The plot involves Halle Berry’s character (Rowena Price…referred to as “Ro” by her friends and associates) chatting online with Bruce Willis’ character (Harrison Hill) in an attempt to find out if he’s involved in the murder of her childhood friend, Grace. Ro works for a newspaper and is trying to get a Pulitzer. Giovanni Ribisi’s character (Miles) is the “tech guy”. He helps Ro set up her online accounts (IOL instead of AOL…not sure what the I stands for…maybe it’s Iranian Online or Internet Online or something) and guides her through her attempts at computer espionage. He’s also secretly, stalkerishly in love with Ro. She likes him as a “friend”. Go figure. Harrison Hill is an adulterous, narcissistic prick. He is the head of an advertising agency that has accounts with Victoria’s Secret (yay) and Reebok (gay). Harrison balls all the women he employs. His wife disapproves of his philandering, so he has a lesbian assistant who is supposed to keep tabs on him. The assistant’s name is Josie, but one of her co-workers (in a pitifully, unfunny scene) refers to her as Cujo-sie. Get it, like the dog? This movie also stars one of the crime techs from CSI. His part is meaningless. He should have used some of his forensic skills to solve the crime. So, all these unlikable characters are wrapped up in this overly complicated plot. I think the intent of the writers was to keep the viewer guessing--you know…a whodunit. The result of this strategy is that this viewer (me) didn’t care who did it. He (I) just wanted everyone to die and didn’t care about the resolution of the goddamned film. Note: The resolution of this goddamned film is a Scooby-Do “this is how it all went down” explanation, using flashbacks to remind you of all the boring shit you had to sit through.

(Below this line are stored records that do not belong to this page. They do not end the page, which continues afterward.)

(** * EU AI Act compliance analyzer: classification cascade, score extraction,
      gaps and recommendations

    Shallow embedding of [src/analysis/compliance_analyzer.py]
    (class [ComplianceAnalyzer]) and of the parts of Python's [str] and [re]
    it calls.

    Text.  A Python [str] is modelled as a Rocq [string]: one character per
    one-byte code point (0..255).  [str.lower], [str.strip], [\s], [\w] and
    [\b] are the Unicode ones restricted to these code points.

    Numbers.  Scores are binary64 floats ([PrimFloat]), the representation of
    Python's [float]; the pre-check weights are unbounded integers ([Z]).

    Collaborators.  The oracle ([self.llm.invoke]), the retriever, the prompt
    source ([get_prompt]), [str.format] and [save_json] are parameters: a
    record of functions over an abstract world state, each free to raise.

    Around the analyzer.  The legacy classifier [_determine_system_type], the
    prompt cache of [src/analysis/classification_prompts.py] and the caller
    in [src/main.py] are embedded as well, each in a module of its own. *)

From Stdlib Require Import List String Ascii Bool Arith NArith ZArith Lia.
From Stdlib Require Import Floats Uint63.
Import ListNotations.

Set Warnings "-inexact-float".
Local Open Scope string_scope.

(* ===================================================================== *)
(** ** Characters and the [str] methods used by the analyzer              *)
(* ===================================================================== *)

Module PyStr.

Definition code (c : ascii) : N := N_of_ascii c.

Definition in_range (lo hi : N) (c : ascii) : bool :=
  ((lo <=? code c) && (code c <=? hi))%N.

Definition newline : ascii := ascii_of_N 10.

(** Code points with a lowercase partner 32 places up: A-Z, and the
    Latin-1 capitals U+00C0..U+00DE except the multiplication sign. *)
Definition is_upper (c : ascii) : bool :=
  in_range 65 90 c || (in_range 192 222 c && negb (code c =? 215)%N).

Definition lower_char (c : ascii) : ascii :=
  if is_upper c then ascii_of_N (code c + 32) else c.

(** Code points with an uppercase partner 32 places down. *)
Definition is_lower (c : ascii) : bool :=
  in_range 97 122 c || (in_range 224 254 c && negb (code c =? 247)%N).

Definition upper_char (c : ascii) : ascii :=
  if is_lower c then ascii_of_N (code c - 32) else c.

(** [str.isspace] on one code point: TAB..CR, FS..US, space, NEL, NBSP. *)
Definition is_space (c : ascii) : bool :=
  in_range 9 13 c || in_range 28 32 c || (code c =? 133)%N || (code c =? 160)%N.

Definition is_digit (c : ascii) : bool := in_range 48 57 c.

(** [\w]: alphanumeric ([str.isalnum]) or underscore. *)
Definition is_word (c : ascii) : bool :=
  is_digit c || in_range 65 90 c || in_range 97 122 c || (code c =? 95)%N
  || (code c =? 170)%N || (code c =? 181)%N || (code c =? 186)%N
  || in_range 178 179 c || (code c =? 185)%N || in_range 188 190 c
  || in_range 192 214 c || in_range 216 246 c || in_range 248 255 c.

Definition chars (s : string) : list ascii := list_ascii_of_string s.
Definition str (l : list ascii) : string := string_of_list_ascii l.

(** [s.lower()] *)
Definition lower (s : string) : string := str (map lower_char (chars s)).

Fixpoint lstrip (l : list ascii) : list ascii :=
  match l with
  | c :: l' => if is_space c then lstrip l' else l
  | [] => []
  end.

(** [s.strip()] *)
Definition strip (s : string) : string :=
  str (rev (lstrip (rev (lstrip (chars s))))).

(** [sep.join(parts)] *)
Fixpoint join (sep : string) (parts : list string) : string :=
  match parts with
  | [] => ""
  | [p] => p
  | p :: rest => p ++ sep ++ join sep rest
  end.

(** [s.replace(a, b)] for one-character [a] and [b]. *)
Definition replace_char (a b : ascii) (s : string) : string :=
  str (map (fun c => if Ascii.eqb c a then b else c) (chars s)).

Definition nl : string := String newline EmptyString.

End PyStr.

(* ===================================================================== *)
(** ** The fragment of Python's [re] used by the analyzer                 *)
(* ===================================================================== *)

Module Re.
Import PyStr.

If you decide to watch this movie, be sure to check out the making-of featurette. It’s hilarious. Each actor tells us how great it was working with the other amazing actors. They tell us that James Foley is the greatest director in history since Jesus (not really, but it seems like it). The set designer talks about hot fudge. Very little of the featurette actually deals with the making of the movie. It’s mostly ego-stroking. I think you can correlate how shitty a film is by how much ego-stroking occurs in the making-of documentaries. I’d perform a statistical analysis (probably a logistical regression) and give you r-values and p-values and all that, but I’m too lazy.

Poster tagline: Perfect Stranger is a perfect mix of inane plotting, bad acting, lame thrills, and doo-doo.

1 comment:

Native Minnow said...

Funny review, as always, but the logistical regression line literally made me LOL as they say.